Title: Multi-descriptor approaches to oxygen binding proteins prediction and classification using deep learning
Authors: Soumiya Hamena; Souham Meshoul; Salima Ouadfel
Addresses: Laboratory of Modeling and Implementation of Complex Systems (MISC Laboratory), Computer Science Department, College of NTIC, Constantine 2 University, Abdelhamid Mehri, Biotechnology Research Center (CRBt) & CERIST, 25000 Constantine, Algeria ' IT Department, College of Computer and Information Sciences, PNU, 84428 Riyadh, Saudi Arabia ' Computer Science Department, Constantine 2 University, Abdelhamid Mehri, 25000 Constantine, Algeria
Abstract: Oxygen binding proteins play a key role in the transport and storage of oxygen through the body's cells. However, costly and time consuming biological tests can only determine a very small portion of all proteins available.
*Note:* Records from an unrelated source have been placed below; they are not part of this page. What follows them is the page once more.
(* ===== verification/HaReplay.v ===== *)
(** * Replication converges

    The journal of [HaJournal] against an abstract history: the journal is the end of
    a history of numbered changes, its [known] what the history leaves, and a standby
    that replays batches always lies between its cursor and the end of the history,
    whichever calls fail on the way. *)

From stdpp Require Import prelude list strings gmap sorting.
From Stdlib Require Import NArith Lia.
From S2P Require Import Prelude RustStr LbService Maglev LbCatalog LbMaps HaJournal.

(** ** Hexadecimal text *)

Lemma hex_ascii bs : is_bytes bs -> Forall (fun c => 48 <= c < 103) (hex bs).
Proof.
  intros H. induction H as [|b bs Hb H IH]; [done|]. change (b < 256) in Hb. change (hex (b :: bs)) with (hex_lower (b / 16) :: hex_lower (b mod 16) :: hex bs).
  pose proof (hex_lower_alnum (b / 16) ltac:(dlia)). pose proof (hex_lower_alnum (b mod 16) ltac:(dlia)). constructor; [lia|]. constructor; [lia|done].
Qed.

Lemma decode_hex_pairs bs : is_bytes bs -> decode_pairs (hex bs) = Ok bs.
Proof.
  intros H. induction H as [|b bs Hb H IH]; [done|]. change (b < 256) in Hb. change (hex (b :: bs)) with (hex_lower (b / 16) :: hex_lower (b mod 16) :: hex bs).
  cbn [decode_pairs]. rewrite u8_from_hex_byte, IH by done. pose proof (hex_lower_alnum (b / 16) ltac:(dlia)) as [Ha _].
  assert (cont (hex_lower (b / 16)) = false) as -> by (unfold cont; apply andb_false_iff; left; apply N.leb_gt; lia).
  pose proof (hex_ascii bs H) as Hx. destruct (hex bs) as [|c r]; [done|]. inversion_clear Hx.
  assert (cont c = false) as -> by (unfold cont; apply andb_false_iff; left; apply N.leb_gt; lia). done.
Qed.

Lemma decode_hex_hex bs : is_bytes bs -> decode_hex (hex bs) = Ok bs.
Proof.
  intros H. unfold decode_hex. rewrite as_bytes_ascii by (eapply Forall_impl; [by apply hex_ascii|simpl; lia]).
  replace (N.even (lenN (hex bs))) with true by (symmetry; apply N.even_spec; exists (lenN bs); unfold lenN; rewrite length_hex; lia). by apply decode_hex_pairs.
Qed.

(** Inside a character the slice panics. *)
Lemma decode_hex_panics : decode_hex [97; 233; 49] = Panic.
Proof. reflexivity. Qed.

(** ** Identities *)

Lemma ct_map_free m : m ∈ CT_MAPS -> 124 ∉ m.
Proof. unfold CT_MAPS. rewrite !elem_of_cons. intros [->|[->|[->|[->|H]]]]; [by_eval..|by apply not_elem_of_nil in H]. Qed.

Lemma split_identity m k : m ∈ CT_MAPS -> split_once 124 (identity m k) = Some (m, k).
Proof. intros H. apply split_once_app. by apply ct_map_free. Qed.

Lemma identity_inj m k m' k' : m ∈ CT_MAPS -> m' ∈ CT_MAPS -> identity m k = identity m' k' -> m = m' /\ k = k'.
Proof. intros H H' E. pose proof (split_identity m k H) as S. rewrite E, split_identity in S by done. split; congruence. Qed.

(** ** What an edge holds of a service *)

Definition edge_rows (sid : u32) (e : Edge) (names : list rstr) : list RawMapEntry :=
  flat_map (fun nm => match e !! nm with Some m => rows sid nm m | None => [] end) names.

Definition index (sid : u32) (e : Edge) : gmap rstr rstr := snapshot_index (MkSnap SERVICE_SCHEMA_VERSION [] sid 0 (edge_rows sid e CT_MAPS)).

Definition edge_typed (e : Edge) : Prop := forall nm m k v, e !! nm = Some m -> m !! k = Some v -> is_bytes k /\ is_bytes v.

(** The entry [id] of the service [sid]. *)
Definition holds (sid : u32) (e : Edge) (id v : rstr) : Prop :=
  exists nm m k w, nm ∈ CT_MAPS /\ e !! nm = Some m /\ m !! k = Some w /\ owned sid w = true /\ id = identity nm (hex k) /\ v = hex w.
This has made computational approaches increasingly essential to help biologists. The key idea behind this work is to investigate the effect of using several descriptors and deep learning to achieve better prediction. Three kinds of descriptors to represent protein sequences are considered namely amino acid composition (AAC), dipeptide composition (DC) and conjoint triad feature (CTF). Firstly, we applied deep neural networks (DNN) to single descriptor and then to multi-descriptor by investigation of the combination of descriptors. Secondly, DNN was developed to classify the oxygen binding proteins into six different classes. The experimental results show that the proposed prediction models outperform the existing methods where we obtained a Matthews correlation coefficient (MCC) of 0.9677.
Keywords: oxygen binding proteins; proteins function; AAC; DC; CTF; deep neural networks; deep learning; data mining.
International Journal of Bioinformatics Research and Applications, 2022 Vol.18 No.3, pp.191 - 218
Received: 19 Dec 2019
Accepted: 15 Jan 2021
Published online: 22 Aug 2022 *